*** Opening Raw data ***
(** C36: The periodic reset of a publishing feed loses what is queued. Let a feed publish steadily, and let
    frames of entries the book already contains wait in the tap's queue when the watch's timer fires.
    The reset point it queues lies above those frames: the processor installs it first and then takes
    every one of them without a message, so the trades, lifecycle records and bars they hold are never
    published; it sends only the reset's depth snapshot and BBO, drops the open bars, counts no
    dropped frame and flags no gap. *)
Theorem periodic_reset_loses_queued cfg w self boundary frame queue now_ms inner :
  ready boundary self -> p_pre_snapshot self = [] -> md_leader_only (p_config self) = wc_leader_only cfg ->
  Forall (fun f => tf_market_seq f < book_sequence (orderbook inner)) (frame :: queue) ->
  0 < wc_snapshot_every_ms cfg -> watch_publishing cfg w = true ->
  exists shared self' reset,
    watch_select cfg (WakeReset now_ms inner) w (p_shared self) = Some (shared, true)
    /\ run_turns (length (frame :: queue)) (set_shared (fun _ => shared) self, frame :: queue) = Ret (self', [])
    /\ p_sent self' = p_sent self ++ reset /\ Forall reset_message reset
    /\ p_bars self' = ∅
    /\ s_gap_pending (p_shared self') = s_gap_pending (p_shared self)
    /\ s_dropped (p_shared self') = s_dropped (p_shared self).
Proof.
  intros Hrd Hpre Hlo Hq Hev Hw. unfold watch_select. rewrite Hw, (proj2 (Z.ltb_lt _ _) Hev). cbn [andb].
  set (snapshot := snapshot_from_inner now_ms (wc_depth_levels cfg) inner).
  set (shared := start_market_data_feed cfg now_ms inner (p_shared self)).
  assert (Hsh : s_leader shared = true /\ s_pending shared = Some snapshot
            /\ s_gap_pending shared = s_gap_pending (p_shared self) /\ s_dropped shared = s_dropped (p_shared self)).
  { unfold shared, start_market_data_feed, set_leader. by destruct (wc_leader_only cfg). }
  destruct Hsh as (Hl & Hp & Hg & Hd). clearbody shared.
  set (s0 := set_shared (set_pending None) (set_shared (fun _ => shared) self)).
  assert (Hgate : negb (md_leader_only (p_config s0)) || s_leader (p_shared s0) = true).
  { cbn. rewrite Hl. by destruct (md_leader_only _). }
  destruct (install_facts snapshot s0 Hgate (rd_intervals _ _ Hrd)) as (Hrd1 & _ & _ & reset & keys & Hs & Hk & Ha & _ & _).
  destruct (install_drops_bars snapshot s0) as (Hb & Hg1 & Hd1 & Hp1).
  change (s_pending (p_shared s0)) with (@None SnapshotFrame) in Hp1.
  pose proof (turn_installs snapshot (set_shared (fun _ => shared) self) (frame :: queue) Hp Hpre) as Hturn.
  fold s0 in Hturn. revert Hturn Hrd1 Hs Hb Hg1 Hd1 Hp1.
  generalize (install_snapshot snapshot s0). intros s1 Hturn Hrd1 Hs Hb Hg1 Hd1 Hp1. specialize (Hturn Hp1).
  destruct (turns_below (book_sequence (orderbook inner)) (frame :: queue)
              (set_pre_snapshot [] s1)) as (self' & Hrun & Hsil); [by destruct Hrd1; split|exact Hp1|done|].
  exists shared, self', reset. split; [done|]. split; [cbn [length run_turns] in *; by rewrite Hturn|].
  destruct Hsil as [Hsent _ _ _ _ _ Hgap Hdrop Hbars _]. rewrite Hsent, Hbars, Hgap, Hdrop.
  split; [exact Hs|]. split; [by eapply anchored_reset|]. split; [exact Hb|].
  split; [etrans; [exact Hg1|exact Hg]|etrans; [exact Hd1|exact Hd]].
Qed.
End Reset.

(** ** Health *)

Lemma elem_guard {A} (b : bool) (x e : A) : e ∈ (if b then [x] else []) <-> b = true /\ e = x.
Proof. destruct b; [rewrite list_elem_of_singleton|rewrite elem_of_nil]; naive_solver. Qed.

Lemma elem_unless {A B} (o : option B) (x e : A) :
  e ∈ (match o with None => [x] | Some _ => [] end) <-> o = None /\ e = x.
Proof. destruct o; [rewrite elem_of_nil|rewrite list_elem_of_singleton]; naive_solver. Qed.

(** A node is ready exactly when nothing is wrong with its listener, its Raft core, its log and its state
    machine, a leader is known and its recovery is over; what is wrong is what it reports. *)
Theorem ready_means_usable (node : NodeHealth) (metrics : NodeMetrics) :
  let report := collect_health node metrics in
  (hr_ready report = true <->
     hr_errors report = [] /\ is_Some (rm_current_leader metrics) /\ nh_recovered node = true)
  /\ (hr_healthy report = true <-> hr_errors report = [])
  /\ (forall e, e ∈ hr_errors report <->
        match e with
        | GrpcStopped => nh_grpc_listening node = false
        | CoreStopped => rm_running metrics = false
        | WalUnavailable => nh_wal node = None
        | StateMachineUnavailable => nh_state_machine node = None
        end).
Proof.
  unfold collect_health. cbn [hr_ready hr_healthy hr_errors]. set (errors := _ ++ _).
  assert (He : bool_decide (length errors = 0%nat) = true <-> errors = [])
    by (rewrite bool_decide_eq_true; apply length_zero_iff_nil).
  split; [|split; [exact He|]].
  - rewrite !andb_true_iff, He, bool_decide_eq_true. tauto.
  - intros e. unfold errors. rewrite !elem_of_app, !elem_guard, !elem_unless, !negb_true_iff.
    destruct e; split; try (intros [[? E]|[[? E]|[[? E]|[? E]]]]; first [done|discriminate E]);
      intros ?; [by left|by right; left|by right; right; left|by right; right; right].
Qed.
Lemma find_answer fetched id :
  NoDup ((fun peer : Fetched => peer.1.1) <$> fetched) -> (id, latency id, answer id) ∈ fetched ->
  List.find (fun peer : Fetched => peer.1.1 =? id) fetched = Some (id, latency id, answer id).
Proof.
  induction fetched as [|[[i l] r] fetched IH]; [by intros _ ?%elem_of_nil|]. cbn [fmap list_fmap List.find fst].
  rewrite NoDup_cons. intros [Hi Hn] [[= <- <- <-]|Hin]%elem_of_cons; [by rewrite Z.eqb_refl|].
  destruct (Z.eqb_spec i id) as [->|]; [|by apply IH].
  destruct Hi. by apply (list_elem_of_fmap_2 (fun peer : Fetched => peer.1.1)) in Hin.
Qed.

Lemma answers_ids : (fun peer : Fetched => peer.1.1) <$> answers = (fun member : Member => member.1.1) <$> cluster_peers app_id members.
Proof. unfold answers. by rewrite <- list_fmap_compose. Qed.

Lemma member_ids_NoDup :
  NoDup ((rm_nodes metrics).*1) -> NoDup ((fun member : Member => member.1.1) <$> members).
Proof.
  intros Hn. destruct (decide (rm_nodes metrics = [])) as [E|Hne].
  - unfold cluster_members. rewrite E. apply NoDup_singleton.
  - by rewrite members_ids.
Qed.

Lemma NoDup_fmap_filter {A B} (f : A -> B) (P : A -> Prop) `{!forall x, Decision (P x)} l :
  NoDup (f <$> l) -> NoDup (f <$> filter P l).
Proof.
  induction l as [|x l IH]; [done|]. rewrite fmap_cons, filter_cons, NoDup_cons. intros [Hx Hl].
  destruct (decide (P x)); [|by apply IH]. rewrite fmap_cons, NoDup_cons. split; [|by apply IH].
  intros (y & E & Hy)%list_elem_of_fmap. apply list_elem_of_filter in Hy as [_ Hy]. apply Hx. rewrite E.
  by apply list_elem_of_fmap_2.
Qed.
*** Closing Raw data ***
_Task requirements_
The data should be transcribed exactly, line for line.

_Exercise result_
(** C36: The periodic reset of a publishing feed loses what is queued. Let a feed publish steadily, and let
    frames of entries the book already contains wait in the tap's queue when the watch's timer fires.
    The reset point it queues lies above those frames: the processor installs it first and then takes
    every one of them without a message, so the trades, lifecycle records and bars they hold are never
    published; it sends only the reset's depth snapshot and BBO, drops the open bars, counts no
    dropped frame and flags no gap. *)
Theorem periodic_reset_loses_queued cfg w self boundary frame queue now_ms inner :
  ready boundary self -> p_pre_snapshot self = [] -> md_leader_only (p_config self) = wc_leader_only cfg ->
  Forall (fun f => tf_market_seq f < book_sequence (orderbook inner)) (frame :: queue) ->
  0 < wc_snapshot_every_ms cfg -> watch_publishing cfg w = true ->
  exists shared self' reset,
    watch_select cfg (WakeReset now_ms inner) w (p_shared self) = Some (shared, true)
    /\ run_turns (length (frame :: queue)) (set_shared (fun _ => shared) self, frame :: queue) = Ret (self', [])
    /\ p_sent self' = p_sent self ++ reset /\ Forall reset_message reset
    /\ p_bars self' = ∅
    /\ s_gap_pending (p_shared self') = s_gap_pending (p_shared self)
    /\ s_dropped (p_shared self') = s_dropped (p_shared self).
Proof.
  intros Hrd Hpre Hlo Hq Hev Hw. unfold watch_select. rewrite Hw, (proj2 (Z.ltb_lt _ _) Hev). cbn [andb].
  set (snapshot := snapshot_from_inner now_ms (wc_depth_levels cfg) inner).
  set (shared := start_market_data_feed cfg now_ms inner (p_shared self)).
  assert (Hsh : s_leader shared = true /\ s_pending shared = Some snapshot
            /\ s_gap_pending shared = s_gap_pending (p_shared self) /\ s_dropped shared = s_dropped (p_shared self)).
  { unfold shared, start_market_data_feed, set_leader. by destruct (wc_leader_only cfg). }
  destruct Hsh as (Hl & Hp & Hg & Hd). clearbody shared.
  set (s0 := set_shared (set_pending None) (set_shared (fun _ => shared) self)).
  assert (Hgate : negb (md_leader_only (p_config s0)) || s_leader (p_shared s0) = true).
  { cbn. rewrite Hl. by destruct (md_leader_only _). }
  destruct (install_facts snapshot s0 Hgate (rd_intervals _ _ Hrd)) as (Hrd1 & _ & _ & reset & keys & Hs & Hk & Ha & _ & _).
  destruct (install_drops_bars snapshot s0) as (Hb & Hg1 & Hd1 & Hp1).
  change (s_pending (p_shared s0)) with (@None SnapshotFrame) in Hp1.
  pose proof (turn_installs snapshot (set_shared (fun _ => shared) self) (frame :: queue) Hp Hpre) as Hturn.
  fold s0 in Hturn. revert Hturn Hrd1 Hs Hb Hg1 Hd1 Hp1.
  generalize (install_snapshot snapshot s0). intros s1 Hturn Hrd1 Hs Hb Hg1 Hd1 Hp1. specialize (Hturn Hp1).
  destruct (turns_below (book_sequence (orderbook inner)) (frame :: queue)
              (set_pre_snapshot [] s1)) as (self' & Hrun & Hsil); [by destruct Hrd1; split|exact Hp1|done|].
  exists shared, self', reset. split; [done|]. split; [cbn [length run_turns] in *; by rewrite Hturn|].
  destruct Hsil as [Hsent _ _ _ _ _ Hgap Hdrop Hbars _]. rewrite Hsent, Hbars, Hgap, Hdrop.
  split; [exact Hs|]. split; [by eapply anchored_reset|]. split; [exact Hb|].
  split; [etrans; [exact Hg1|exact Hg]|etrans; [exact Hd1|exact Hd]].
Qed.
End Reset.

(** ** Health *)

Lemma elem_guard {A} (b : bool) (x e : A) : e ∈ (if b then [x] else []) <-> b = true /\ e = x.
Proof. destruct b; [rewrite list_elem_of_singleton|rewrite elem_of_nil]; naive_solver. Qed.

Lemma elem_unless {A B} (o : option B) (x e : A) :
  e ∈ (match o with None => [x] | Some _ => [] end) <-> o = None /\ e = x.
Proof. destruct o; [rewrite elem_of_nil|rewrite list_elem_of_singleton]; naive_solver. Qed.

(** A node is ready exactly when nothing is wrong with its listener, its Raft core, its log and its state
    machine, a leader is known and its recovery is over; what is wrong is what it reports. *)
Theorem ready_means_usable (node : NodeHealth) (metrics : NodeMetrics) :
  let report := collect_health node metrics in
  (hr_ready report = true <->
     hr_errors report = [] /\ is_Some (rm_current_leader metrics) /\ nh_recovered node = true)
  /\ (hr_healthy report = true <-> hr_errors report = [])
  /\ (forall e, e ∈ hr_errors report <->
        match e with
        | GrpcStopped => nh_grpc_listening node = false
        | CoreStopped => rm_running metrics = false
        | WalUnavailable => nh_wal node = None
        | StateMachineUnavailable => nh_state_machine node = None
        end).
Proof.
  unfold collect_health. cbn [hr_ready hr_healthy hr_errors]. set (errors := _ ++ _).
  assert (He : bool_decide (length errors = 0%nat) = true <-> errors = [])
    by (rewrite bool_decide_eq_true; apply length_zero_iff_nil).
  split; [|split; [exact He|]].
  - rewrite !andb_true_iff, He, bool_decide_eq_true. tauto.
  - intros e. unfold errors. rewrite !elem_of_app, !elem_guard, !elem_unless, !negb_true_iff.
    destruct e; split; try (intros [[? E]|[[? E]|[[? E]|[? E]]]]; first [done|discriminate E]);
      intros ?; [by left|by right; left|by right; right; left|by right; right; right].
Qed.
Lemma find_answer fetched id :
  NoDup ((fun peer : Fetched => peer.1.1) <$> fetched) -> (id, latency id, answer id) ∈ fetched ->
  List.find (fun peer : Fetched => peer.1.1 =? id) fetched = Some (id, latency id, answer id).
Proof.
  induction fetched as [|[[i l] r] fetched IH]; [by intros _ ?%elem_of_nil|]. cbn [fmap list_fmap List.find fst].
  rewrite NoDup_cons. intros [Hi Hn] [[= <- <- <-]|Hin]%elem_of_cons; [by rewrite Z.eqb_refl|].
  destruct (Z.eqb_spec i id) as [->|]; [|by apply IH].
  destruct Hi. by apply (list_elem_of_fmap_2 (fun peer : Fetched => peer.1.1)) in Hin.
Qed.

Lemma answers_ids : (fun peer : Fetched => peer.1.1) <$> answers = (fun member : Member => member.1.1) <$> cluster_peers app_id members.
Proof. unfold answers. by rewrite <- list_fmap_compose. Qed.

Lemma member_ids_NoDup :
  NoDup ((rm_nodes metrics).*1) -> NoDup ((fun member : Member => member.1.1) <$> members).
Proof.
  intros Hn. destruct (decide (rm_nodes metrics = [])) as [E|Hne].
  - unfold cluster_members. rewrite E. apply NoDup_singleton.
  - by rewrite members_ids.
Qed.

Lemma NoDup_fmap_filter {A B} (f : A -> B) (P : A -> Prop) `{!forall x, Decision (P x)} l :
  NoDup (f <$> l) -> NoDup (f <$> filter P l).
Proof.
  induction l as [|x l IH]; [done|]. rewrite fmap_cons, filter_cons, NoDup_cons. intros [Hx Hl].
  destruct (decide (P x)); [|by apply IH]. rewrite fmap_cons, NoDup_cons. split; [|by apply IH].
  intros (y & E & Hy)%list_elem_of_fmap. apply list_elem_of_filter in Hy as [_ Hy]. apply Hx. rewrite E.
  by apply list_elem_of_fmap_2.
Qed.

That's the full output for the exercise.